166. Steel plates engraved, stereotype plates, electrotype plates, and plates of other materials, engraved or lithographed, for printing, twenty-five per centum ad valorem.

167. Rivets of iron or steel, two cents per pound.

SAWS:

168. Crosscut saws, six cents per linear foot; mill saws, ten cents per linear foot; pit, and drag saws, eight cents per linear foot; circular saws, twenty-five per centum ad valorem; steel band saws, finished or further advanced than tempered and polished, ten cents per pound and twenty per centum ad valorem; hand, back, and all other saws, not specially provided for in this Act, thirty per centum ad valorem.

169. Screws, commonly called wood screws, made of iron or steel, more than two inches in length, four cents per pound; over one inch and not more than two inches in length, six cents per pound; over one-half inch and not more than one inch in length, eight and one-half cents per pound; one-half inch and less in length, twelve cents per pound.

170. Umbrella and parasol ribs and stretchers, composed in chief value of iron, steel, or other metal, in frames or otherwise, fifty per centum ad valorem.

171. Wheels for railway purposes, or parts thereof, made of iron or steel, and steel tired wheels for railway purposes, whether wholly or partly finished, and iron or steel locomotive, car, or other railway tires or parts thereof, wholly or partly manufactured, one and one-half cents per pound; and ingots, cogged ingots, blooms, or blanks for the same, without regard to the degree of manufacture, one and one-fourth cents per pound: Provided, That when wheels for railway purposes, or parts thereof, of iron or steel, are imported with iron or steel axles fitted in them, the wheels and axles together shall be dutiable at the same rate as is provided for the wheels when imported separately.

MISCELLANEOUS METALS AND MANUFACTURES OF.

172. Aluminum, and alloys of any kind in which aluminum is the component material of chief value, in crude form, eight cents per pound; in plates, sheets, bars, and rods, thirteen cents per pound.

173. Antimony, as regulus or metal, three-fourths of one cent per pound.

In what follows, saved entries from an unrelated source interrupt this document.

(* ===== verification/CartProps.v ===== *)
(** * Any sequence of calls on the carts

    The writes of the cart service as one type, the shop's calls, the erasure of a person's data and the
    deletion of abandoned carts, and what every one of them keeps. *)
From S2P Require Import Prelude GoText Errors Tx CartModels CartTotals CartStore CartMoves CartService CartLines CartUnits CartMemory.

Import PersonalData.

Inductive request :=
| ReqCreateCart (in_ : CreateCartInput)
| ReqGetCart (id : string)
| ReqUpdateCart (id : string) (in_ : UpdateCartInput)
| ReqDeleteCart (id : string)
| ReqMarkCompleted (clock : moment) (id : string)
| ReqAddLineItem (id : string) (in_ : AddLineItemInput)
| ReqUpdateLineItemQuantity (id line : string) (q : Z)
| ReqRemoveLineItem (id line : string)
| ReqAddShippingMethod (id : string) (in_ : AddShippingMethodInput)
| ReqRemoveShippingMethod (id method : string)
| ReqAddPromotionCode (id code : string)
| ReqRemovePromotionCode (id code : string)
| ReqSetShippingAddress (id : string) (in_ : AddressInput)
| ReqSetBillingAddress (id : string) (in_ : AddressInput)
| ReqSetTotals (id : string) (t : Totals)
| ReqMergeCart (source target : string)
| ReqErase (subject : Subject)
| ReqDeleteAbandonedCarts (at_ : moment) (limit : Z).

Section Requests.
Context {St : Type} (svc : Service St).

Definition perform (now : moment) (newID : nat -> string) (r : request) : tx St unit :=
  match r with
  | ReqCreateCart in_ => ignore (CreateCart svc now newID in_)
  | ReqGetCart id => ignore (GetCart svc id)
  | ReqUpdateCart id in_ => ignore (UpdateCart svc now id in_)
  | ReqDeleteCart id => DeleteCart svc now id
  | ReqMarkCompleted clock id => ignore (MarkCompleted svc now clock id)
  | ReqAddLineItem id in_ => ignore (AddLineItem svc now newID id in_)
  | ReqUpdateLineItemQuantity id line q => ignore (UpdateLineItemQuantity svc now id line q)
  | ReqRemoveLineItem id line => RemoveLineItem svc now id line
  | ReqAddShippingMethod id in_ => ignore (AddShippingMethod svc now newID id in_)
  | ReqRemoveShippingMethod id m => RemoveShippingMethod svc now id m
  | ReqAddPromotionCode id code => ignore (AddPromotionCode svc now id code)
  | ReqRemovePromotionCode id code => RemovePromotionCode svc now id code
  | ReqSetShippingAddress id in_ => ignore (SetShippingAddress svc now newID id in_)
  | ReqSetBillingAddress id in_ => ignore (SetBillingAddress svc now newID id in_)
  | ReqSetTotals id t => SetTotals svc now id t
  | ReqMergeCart source target => ignore (MergeCart svc now newID source target)
  | ReqErase subject => ignore (Erase svc now subject)
  | ReqDeleteAbandonedCarts at_ limit => ignore (DeleteAbandonedCarts svc at_ limit)
  end.

(** One call after another; each comes with its time and its identifiers. *)
Definition serve (calls : list (moment * (nat -> string) * request)) (st : St) : St :=
  foldl (fun st c => (perform c.1.1 c.1.2 c.2 st).1) st calls.

(** ** A failed call changes nothing *)

Lemma atomic_mutate {A} now id (fn : Cart -> tx St A) : atomic (mutate svc now id fn).
Proof. apply atomic_guard, atomic_atomically. Qed.

(** After the transaction only an event is published and the result returned. *)
Lemma atomic_publish {A B} topic (m : tx St A) (cart : A -> Cart) (at_ : A -> moment) (g : A -> B) :
  atomic m -> atomic (m ≫= fun a => publishCartEvent svc topic (cart a) (at_ a) ≫= fun _ => mret (g a)).
Proof.
  intros Hm st st' e. unfold mbind at 1, tx_bind. destruct (m st) as [st1 [a|e']] eqn:E; [done|].
  intros [= <- <-]. by apply (Hm st st1 e').
Qed.

Ltac atomic_tac :=
  repeat first
    [ apply atomic_guard
    | apply atomic_pure; intros ? ?
    | apply atomic_mutate
    | apply atomic_atomically
    | apply atomic_publish
    | apply atomic_after ].

Lemma DeleteAbandonedCarts_atomic at_ limit : atomic (DeleteAbandonedCarts svc at_ limit).
Proof.
  unfold DeleteAbandonedCarts. destruct (_ || _); [done|]. intros st st' e.
  by destruct (db_DeleteAbandonedCarts _ _ _ st) as [[st1 n]|e1]; intros [= <- <-].
Qed.

Lemma perform_atomic now newID r : atomic (perform now newID r).
Proof.
  destruct r; cbn [perform]; try apply atomic_after, DeleteAbandonedCarts_atomic; unfold ignore, CreateCart, GetCart, UpdateCart, DeleteCart, MarkCompleted, AddLineItem,
    UpdateLineItemQuantity, RemoveLineItem, AddShippingMethod, RemoveShippingMethod, AddPromotionCode,
    RemovePromotionCode, SetShippingAddress, SetBillingAddress, setAddress, SetTotals, MergeCart, Erase, WithTx;
    atomic_tac.
Qed.

(** ** A call that succeeds is a step *)

Context (view : St -> gmap string CartView) `{!CartLaws svc view}.

Lemma GetCart_step now id st : yields st (GetCart svc id) (fun _ st' => step now (view st) (view st')).
Proof. unfold GetCart, WithTx. do 12 tx_step. apply yields_ret. constructor. Qed.

(** What an erasure did: it reached the carts of the subject and no other. *)
Definition erased_by (subject : Subject) (now : moment) (w w' : gmap string CartView) : Prop :=
  exists customerID email, normalizeErasureSubject svc subject = Ok (customerID, email) /\
    erased customerID email now w w'.

(** It answers for the carts it found. *)
Lemma Erase_yields now subject st :
  yields st (Erase svc now subject) (fun r st' => exists customerID email rows carts,
    normalizeErasureSubject svc subject = Ok (customerID, email) /\
    erased customerID email now (view st) (view st') /\ r = erasureResult rows carts /\
    (carts = O -> forall id v, view st !! id = Some v -> of_subject customerID email (cv_cart v) = false)).
Proof.
  unfold Erase, WithTx. tx_step. tx_step.
  match goal with E : normalizeErasureSubject _ _ = Ok ?who |- _ => destruct who as [customerID email]; rename E into Ewho end.
  apply yields_bind, yields_atomically. tx_step. tx_step.
  match goal with E : db_CartsForErasure _ _ _ _ = Ok ?ids |- _ => rename ids into found; rename E into Eids end.
  pose proof (law_for_erasure _ _ _ _ Eids) as Hids. destruct found as [|i found].
  - do 2 apply yields_ret. exists customerID, email, 0, O. split_and!; [done| |done|].
    + exists []. split; [done|]. apply map_eq. intros id. rewrite lookup_on_carts. by destruct (view st !! id).
    + intros _ id v Hv. destruct (of_subject _ _ _) eqn:Ho; [|done]. apply (Hids id v Hv) in Ho. by apply not_elem_of_nil in Ho.
  - intros st' r E. unfold mbind, tx_bind in E.
    destruct (db_AnonymizeCartContacts _ _ _ st) as [st1 [n|e]] eqn:E1; [|done].
    destruct (db_AnonymizeCartAddresses _ _ _ st1) as [st2 [k|e]] eqn:E2; [|done].
    injection E as <- <-. apply yields_ret. exists customerID, email. eexists _, _. split_and!; [done| |done|done].
    exists (i :: found). split; [done|].
    rewrite (law_anonymize_addresses _ _ _ _ _ E2), (law_anonymize_contacts _ _ _ _ _ E1), on_carts_twice. done.
Qed.

Lemma DeleteAbandonedCarts_step now at_ limit st :
  yields st (DeleteAbandonedCarts svc at_ limit) (fun _ st' => step now (view st) (view st')).
Proof.
  unfold DeleteAbandonedCarts. destruct (_ || _) eqn:Hl; [apply yields_ret; constructor|].
  intros st' n E. destruct (db_DeleteAbandonedCarts _ _ _ st) as [[st1 m]|e] eqn:Ed; [|done]. injection E as <- <-.
  apply orb_false_elim in Hl as [_ Hl%Z.leb_gt].
  destruct (law_delete_abandoned _ _ _ _ _ (Z.lt_le_incl _ _ Hl) Ed) as (gone & _ & -> & Hg). by eapply st_abandon.
Qed.

(** What a call did to the carts: a step, or, where it was an erasure, the erasure of its subject. *)
Definition happened (r : request) (now : moment) (w w' : gmap string CartView) : Prop :=
  step now w w' \/ exists subject, r = ReqErase subject /\ erased_by subject now w w'.

Lemma happened_step r now st (m : tx St unit) : yields st m (fun _ st' => step now (view st) (view st')) ->
  yields st m (fun _ st' => happened r now (view st) (view st')).
Proof. intros H. eapply yields_mono; [exact H|]. by left. Qed.

Lemma perform_happened now newID r st : carts_ok (view st) ->
  yields st (perform now newID r) (fun _ st' => happened r now (view st) (view st')).
Proof.
  intros Hok. destruct r; cbn [perform];
    try (apply happened_step; try apply yields_ignore;
      first [by apply CreateCart_step|by apply GetCart_step|by apply UpdateCart_step|by apply DeleteCart_step
        |by apply MarkCompleted_step|by apply AddLineItem_step|by apply UpdateLineItemQuantity_step
        |by apply RemoveLineItem_step|by apply AddShippingMethod_step|by apply RemoveShippingMethod_step
        |by apply AddPromotionCode_step|by apply RemovePromotionCode_step|by apply setAddress_step
        |by apply SetTotals_step|by apply MergeCart_step|by apply DeleteAbandonedCarts_step]).
  apply yields_ignore. eapply yields_mono; [apply Erase_yields|].
  intros a st' (c & e & _ & _ & Hn & He & _). right. exists subject. split; [done|]. by exists c, e.
Qed.

Lemma perform_moves now newID r st : carts_ok (view st) ->
  happened r now (view st) (view (perform now newID r st).1).
Proof.
  intros Hok. destruct (perform now newID r st) as [st' [u|e]] eqn:E; simpl.
  - by apply (perform_happened now newID r st Hok st' u).
  - rewrite (perform_atomic now newID r st st' e E). left. constructor.
Qed.

Lemma happened_keeps_ok r now w w' : happened r now w w' -> carts_ok w -> carts_ok w'.
Proof. intros [H|(s & _ & c & e & _ & H)]; [by eapply step_keeps_ok|by eapply erased_keeps_ok]. Qed.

174. Argentine, albata, or German silver, unmanufactured, twentyfive per centum ad valorem.

175. Bronze powder, twelve cents per pound; bronze or Dutch-metal or aluminum, in leaf, six cents per package of one hundred leaves.

176. Copper in rolled plates, called braziers' copper, sheets, rods, pipes, and copper bottoms, two and one-half cents per pound; sheathing or yellow metal of which copper is the component material of chief value, and not composed wholly or in part of iron ungalvanized, two cents per pound.

GOLD AND SILVER:

177. Gold leaf, one dollar and seventy-five cents per package of five hundred leaves.

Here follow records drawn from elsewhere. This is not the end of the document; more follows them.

(* ===== verification/CartFlow.v ===== *)
(** * The cart workflow: [internal/workflows/cart/deps.go], [money.go], [snapshot.go] and [catalog.go]

    What the workflow is given, the surfaces of the modules, and what it reads from them. [W] is the state
    of everything behind the surfaces: a call of one takes it and gives it back, so whatever else happens
    in between is part of what a call answers. A body of JSON is what it decodes to; the requests are
    encoded from records, which cannot fail, and are passed as the records. [channels] is the sales
    channels of the request's context, [None] where it names none. Logging is not modelled. *)
From S2P Require Import Prelude GoText Errors Tx.
Set Warnings "-register-all".

(** A [json.RawMessage] as a reader sees it: nothing, text that is not a document of the schema, or what
    the document says. *)
Inductive RawMessage (A : Type) :=
| NoBytes
| Garbled
| Document (a : A).

Arguments NoBytes {A}.
Arguments Garbled {A}.
Arguments Document {A}.

(** [json.Unmarshal]; the text of the package's own errors is left out. *)
Definition Unmarshal {A} (raw : RawMessage A) : result A :=
  match raw with
  | Document a => Ok a
  | NoBytes | Garbled => Fail (Sentinel "encoding/json")
  end.

Definition wrapping {A} (r : result A) (kind : Kind) (code format : string) (a : list arg) : result A :=
  match r with Ok x => Ok x | Fail e => Fail (wrap e kind code format a) end.

(** The same, of the error's own kind. *)
Definition wrapping_kind {A} (r : result A) (code format : string) (a : list arg) : result A :=
  match r with Ok x => Ok x | Fail e => Fail (wrap e (KindOf e) code format a) end.

(** A call whose error is only looked at. *)
Definition attempt {W A} (m : tx W A) : tx W (result A) := fun st => let '(st', r) := m st in (st', Ok r).

(** A call whose error is handed on as another. *)
Definition mapping {W A B} (f : result A -> result B) (m : tx W A) : tx W B :=
  fun st => let '(st', r) := m st in (st', f r).

(** ** Error codes and names: [deps.go] *)

Definition ServiceCart : string := "cart.interop".
Definition ServicePricing : string := "pricing.service".
Definition ServiceRegion : string := "region.service".
Definition ServiceCustomer : string := "customer.service".
Definition ServiceFulfillment : string := "fulfillment.interop".
Definition ServiceOrder : string := "order.interop".
Definition ServiceLink : string := "core.link".
Definition ServiceQuery : string := "core.query".

Definition LinkVariantPriceSet : string := "product_variant_price_set".
Definition EntityVariant : string := "variant".
Definition EntityProduct : string := "product".
Definition EntityRegion : string := "region".
Definition IDField : string := "id".
Definition FieldTitle : string := "title".
Definition FieldProductID : string := "product_id".
Definition FieldAddOnVariantIDs : string := "add_on_variant_ids".
Definition FieldCountries : string := "countries".
Definition FieldCode : string := "code".
Definition FilterSalesChannelIDs : string := "sales_channel_ids".
Definition FilterIDs : string := "ids".

Definition CodeInvalidInput : string := "cart_workflow_invalid_input".
Definition CodeNotReady : string := "cart_workflow_not_ready".
Definition CodeVariantUnknown : string := "cart_workflow_variant_unknown".
Definition CodeVariantNotPriced : string := "cart_workflow_variant_not_priced".
Definition CodeLinkReadFailed : string := "cart_workflow_link_read_failed".
Definition CodeCatalogReadFailed : string := "cart_workflow_catalog_read_failed".
Definition CodeVariantPriceSetAmbiguous : string := "cart_workflow_variant_price_set_ambiguous".
Definition CodePriceUnavailable : string := "cart_workflow_price_unavailable".
Definition CodeQuoteRegionUnknown : string := "cart_workflow_quote_region_unknown".
Definition CodePriceResponseInvalid : string := "cart_workflow_price_response_invalid".
Definition CodeAddOnNotAccepted : string := "cart_workflow_add_on_not_accepted".
Definition CodeCartCompleted : string := "cart_workflow_cart_completed".
Definition CodeSnapshotInvalid : string := "cart_workflow_snapshot_invalid".
Definition CodeTaxRateInvalid : string := "cart_workflow_tax_rate_invalid".
Definition CodeAmountOverflow : string := "cart_workflow_amount_overflow".
Definition CodeTotalsConflict : string := "cart_workflow_totals_conflict".
Definition CodeTotalsAfterChange : string := "cart_workflow_totals_after_change_failed".
Definition CodeDiscountFailed : string := "cart_workflow_discount_failed".
Definition CodeDiscountInvalid : string := "cart_workflow_discount_invalid".
Definition CodeTaxFailed : string := "cart_workflow_tax_failed".
Definition CodeTaxInvalid : string := "cart_workflow_tax_invalid".
Definition CodeAdditionsUnavailable : string := "cart_workflow_additions_unavailable".
Definition CodeRegionReadFailed : string := "cart_workflow_region_read_failed".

178. Silver leaf, seventy-five cents per package of five hundred leaves. 179. Tinsel wire, lame or lahn, made wholly or in chief value of gold,

silver, or other metal, five cents per pound; bullions and metal threads, made wholly or in chief value of tinsel wire, lame or lahn, five cents per pound and thirty-five per centum ad valorem; laces, embroideries, braids, galloons, trimmings, or other articles, made wholly or in chief value of tinsel wire, lame or lahn, bullions, or metal threads, sixty per centum ad valorem. 180. Hooks and eyes, metallic, whether loose, carded or otherwise, including weight of cards, cartons, and immediate wrappings and labels, five and one-half cents per pound and fifteen per centum ad valorem.

LEAD: 181. Lead-bearing ore of all kinds, one and one-half cents per pound on the lead contained therein: Provided, That on all importations of lead-bearing ores the duties shall be estimated at the port of entry, and a bond given in double the amount of such estimated duties for the transportation of the ores by common carriers bonded for the transportation of appraised or unappraised merchandise to properly equipped sampling or smelting establishments, whether designated as bonded warehouses or otherwise. On the arrival of the ores at such establishments

they shall be sampled according to commercial methods under the supervision of Government officers, who shall be stationed at such establishments, and who shall submit the samples thus obtained to a Government assayer, designated by the Secretary of the Treasury, who shall make a proper assay of the sample, and report the result to the proper customs officers, and the import entries shall be liquidated thereon, except in case of ores that shall be removed to a bonded warehouse to be refined for exportation as provided by law. And the Secretary of the Treasury is authorized to make all necessary regulations to enforce the provisions of this paragraph.

182. Lead dross, lead bullion or base bullion, lead in pigs and bars, lead in any form not specially provided for in this Act, old refuse lead run into blocks and bars, and old scrap lead fit only to be remanufactured; all the foregoing, two and one-eighth cents per pound; lead in sheets, pipe, shot, glaziers' lead and lead wire, two and one-half cents per pound.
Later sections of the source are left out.